Only one span of the listing below should come back. It runs from the line with "by (rewrite Hls; apply pysort_perm)." through the line with "exists (lag - 1).", and each of its lines must be reproduced exactly.

◆ Extracted material:
:::

(** X4. What [__init__] rejects, in the order it checks: an empty
    [lags_seq] ([ValueError] from [max]); with [scaling] on, a scaler type
    it has no branch for ([ValueError]); a cell type other than ["LSTM"]
    and ["GRU"] ([KeyError]).  With [scaling] off the scaler type is not
    looked at. *)
Theorem init_rejections (cfg : config F) :
  head_ctor (cfg_target_dim cfg) (cfg_conditioning_length cfg)
    (cfg_residual_layers cfg) (cfg_residual_channels cfg)
    (cfg_dilation_cycle_length cfg) (cfg_diff_steps cfg) (cfg_loss_type cfg)
    (cfg_beta_end cfg) (cfg_beta_schedule cfg) (cfg_num_cells cfg)
    (cfg_embedding_dimension cfg) = Ok tt ->
  (cfg_lags_seq cfg = [] ->
   init cfg = Raise (ValueError "max() arg is an empty sequence"))
  /\ (cfg_lags_seq cfg <> [] ->
      cfg_scaling cfg = true -> constructible (cfg_scaler_type cfg) = false ->
      init cfg = Raise (invalid_scaler (cfg_scaler_type cfg)))
  /\ (cfg_lags_seq cfg <> [] ->
      cfg_scaling cfg = false \/ constructible (cfg_scaler_type cfg) = true ->
      String.eqb (cfg_cell_type cfg) "LSTM" = false ->
      String.eqb (cfg_cell_type cfg) "GRU" = false ->
      init cfg = Raise (KeyError (cfg_cell_type cfg))).
Proof.
  intros Hhead. unfold init. repeat split.
  - by intros ->.
  - intros Hne Hsc Hst.
    destruct (pymax_nonempty _ Hne) as [m ->]. rewrite Hhead. cbn [rbind].
    unfold select_scaler, constructible in *. rewrite Hsc.
    destruct (String.eqb _ "mean"); [done|].
    destruct (String.eqb _ "nops"); [done|].
    destruct (String.eqb _ "centered_mean"); [done|].
    by destruct (String.eqb _ "mean_std").
  - intros Hne Hsc Hl Hg.
    destruct (pymax_nonempty _ Hne) as [m ->]. rewrite Hhead. cbn [rbind].
    assert (Hsel : exists sc, select_scaler cfg = Ok sc).
    { unfold select_scaler, constructible in *.
      destruct (cfg_scaling cfg); [|eauto].
      destruct Hsc as [?|Hsc]; [done|].
      destruct (String.eqb _ "mean"); [eauto|].
      destruct (String.eqb _ "nops"); [eauto|].
      destruct (String.eqb _ "centered_mean"); [eauto|].
      destruct (String.eqb _ "mean_std"); [eauto | done]. }
    destruct Hsel as [sc ->]. cbn [rbind].
    unfold select_cell. by rewrite Hl, Hg.
Qed.

(** The sizes that [__init__] derives from its arguments. *)
Lemma init_ok_sizes (cfg : config F) (net : network) :
  init cfg = Ok net ->
  exists m,
    pymax (cfg_lags_seq cfg) = Some m
    /\ history_length net = context_length net + m
    /\ lags_seq net = pysort (cfg_lags_seq cfg)
    /\ shifted_lags net = map (fun l => l - 1) (cfg_lags_seq cfg)
    /\ input_size net
       = Z.of_nat (length (lags_seq net)) * target_dim net
         + target_dim net * embed_dim net + num_feat_dynamic_real net.
Proof.
  intros Hinit. unfold init in Hinit.
  destruct (pymax (cfg_lags_seq cfg)) as [m|] eqn:Hmax; [|discriminate].
  apply rbind_ok in Hinit as (_ & _ & H).
  apply rbind_ok in H as (sc & Hsc & H).
  apply rbind_ok in H as (_ & _ & H).
  apply rbind_ok in H as (_ & _ & H).
  injection H as <-. cbn. by exists m.
Qed.

(** X5. What a constructed network holds: [history_length] is
    [context_length + max(lags_seq)]; [lags_seq] is the given lags in
    ascending order, duplicates kept; [shifted_lags] is the given lags minus
    one in the order they were given, which is the order of [lags_seq] when
    they were given ascending; [input_size] counts one feature per lag and
    per embedding coordinate of each target dimension, plus the time
    features. *)
Theorem init_invariants (cfg : config F) (net : network) :
  init cfg = Ok net ->
  (exists m, pymax (cfg_lags_seq cfg) = Some m
             /\ pymax (lags_seq net) = Some m
             /\ history_length net = context_length net + m)
  /\ Sorted Z.le (lags_seq net)
  /\ Permutation (lags_seq net) (cfg_lags_seq cfg)
  /\ shifted_lags net = map (fun l => l - 1) (cfg_lags_seq cfg)
  /\ (Sorted Z.le (cfg_lags_seq cfg) ->
      shifted_lags net = map (fun l => l - 1) (lags_seq net))
  /\ input_size net
     = Z.of_nat (length (lags_seq net)) * target_dim net
       + target_dim net * embed_dim net + num_feat_dynamic_real net.
Proof.
  intros Hinit.
  destruct (init_ok_sizes cfg net Hinit) as (m & Hm & Hh & -> & -> & Hsize).
  split; [exists m; by rewrite pymax_pysort|].
  split; [apply pysort_sorted|]. split; [apply pysort_perm|].
  split; [done|]. split; [|done].
  intros Hs. by rewrite pysort_of_sorted.
Qed.

(** X6. [history_length] is exactly long enough: in a constructed network
    the lag extraction of [unroll_encoder], with or without the future,
    raises [AssertionError] if and only if some lag is negative, and the
    one of decoding step [k] (for [context_length + k >= 0]) if and only if
    some lag is below 1. *)
Theorem assertions_of_a_constructed_network (cfg : config F) (net : network)
    (sequence : tensor F) :
  init cfg = Ok net ->
  (get_lagged_subsequences sequence (history_length net) (lags_seq net)
     (context_length net) = Raise AssertionError
   <-> exists lag, In lag (lags_seq net) /\ lag < 0)
  /\ (get_lagged_subsequences sequence
        (history_length net + prediction_length net) (lags_seq net)
        (context_length net + prediction_length net) = Raise AssertionError
      <-> exists lag, In lag (lags_seq net) /\ lag < 0)
  /\ (forall k, 0 <= context_length net + k ->
        (get_lagged_subsequences sequence (history_length net + k)
           (shifted_lags net) 1 = Raise AssertionError
         <-> exists lag, In lag (lags_seq net) /\ lag < 1)).
Proof.
  intros Hinit.
  destruct (init_ok_sizes cfg net Hinit) as (m & Hm0 & Hh & Hls & Hsh & _).
  assert (Hm : pymax (lags_seq net) = Some m) by (by rewrite Hls, pymax_pysort).
  assert (Hperm : Permutation (lags_seq net) (cfg_lags_seq cfg))
    by (rewrite Hls; apply pysort_perm).
  repeat split.
  - rewrite lagged_assertion_iff. intros [(m' & Hm' & Hov)|?]; [|done].
    rewrite Hm in Hm'. injection Hm' as <-. lia.
  - intros ?. apply lagged_assertion_iff. by right.
  - rewrite lagged_assertion_iff. intros [(m' & Hm' & Hov)|?]; [|done].
    rewrite Hm in Hm'. injection Hm' as <-. lia.
  - intros ?. apply lagged_assertion_iff. by right.
  - rewrite lagged_assertion_iff. intros [(m' & Hm' & Hov)|(lag & Hin & Hneg)].
    + rewrite Hsh, (pymax_shift _ _ Hm0) in Hm'. injection Hm' as <-. lia.
    + rewrite Hsh in Hin. apply in_map_iff in Hin as (x & <- & Hx).
      exists x. split; [|lia].
      apply (Permutation_in x (Permutation_sym Hperm)) in Hx. done.
  - intros (lag & Hin & Hlt). apply lagged_assertion_iff. right.
    exists (lag - 1). split; [|lia]. rewrite Hsh. apply in_map_iff.
    exists lag. split; [done|]. by apply (Permutation_in lag Hperm).
Qed.

End InitExtras.

(** ** The [diffusion.scale] attribute *)

Section ScaleChannel.

Context {F : Type} {ops : FloatOps F} {C : Collaborators F}.
#[local] Abbreviation tensor := (tensor F).
#[local] Abbreviation network := (network F).

Lemma keeps_lift {A} (r : res A) : keeps_scale (lift (W := world F) r).
Proof. by intros w. Qed.

Lemma keeps_ret {A} (a : A) : keeps_scale (ret (W := world F) a).
Proof. by intros w. Qed.

Lemma keeps_call {A} (f : ext_state -> res A * ext_state) : keeps_scale (call f).
Proof. intros w. unfold call. by destruct (f (ext w)). Qed.

Lemma keeps_get : keeps_scale get_diffusion_scale.
Proof. by intros w. Qed.

Lemma keeps_bind {A B} (m : M (world F) A) (k : A -> M (world F) B) :
  keeps_scale m -> (forall a, keeps_scale (k a)) -> keeps_scale (bind m k).
Proof.
  intros Hm Hk w. unfold bind. specialize (Hm w).
  destruct (m w) as [[a|e] w1]; [|done]. simpl in Hm. by rewrite Hk.
Qed.

Ltac keeps :=
  repeat first
    [ apply keeps_lift | apply keeps_ret | apply keeps_call | apply keeps_get
    | apply keeps_bind; [|intros ?]
    | match goal with
      | |- keeps_scale (match ?x with _ => _ end) => destruct x
      end ].

Lemma keeps_compute_scale_params (net : network) (a b : tensor) :
  keeps_scale (compute_scale_params net a b).
Proof. unfold compute_scale_params. keeps. Qed.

:::

◆ Exercise answer:
    by (rewrite Hls; apply pysort_perm).
  repeat split.
  - rewrite lagged_assertion_iff. intros [(m' & Hm' & Hov)|?]; [|done].
    rewrite Hm in Hm'. injection Hm' as <-. lia.
  - intros ?. apply lagged_assertion_iff. by right.
  - rewrite lagged_assertion_iff. intros [(m' & Hm' & Hov)|?]; [|done].
    rewrite Hm in Hm'. injection Hm' as <-. lia.
  - intros ?. apply lagged_assertion_iff. by right.
  - rewrite lagged_assertion_iff. intros [(m' & Hm' & Hov)|(lag & Hin & Hneg)].
    + rewrite Hsh, (pymax_shift _ _ Hm0) in Hm'. injection Hm' as <-. lia.
    + rewrite Hsh in Hin. apply in_map_iff in Hin as (x & <- & Hx).
      exists x. split; [|lia].
      apply (Permutation_in x (Permutation_sym Hperm)) in Hx. done.
  - intros (lag & Hin & Hlt). apply lagged_assertion_iff. right.
    exists (lag - 1). split; [|lia]. rewrite Hsh. apply in_map_iff.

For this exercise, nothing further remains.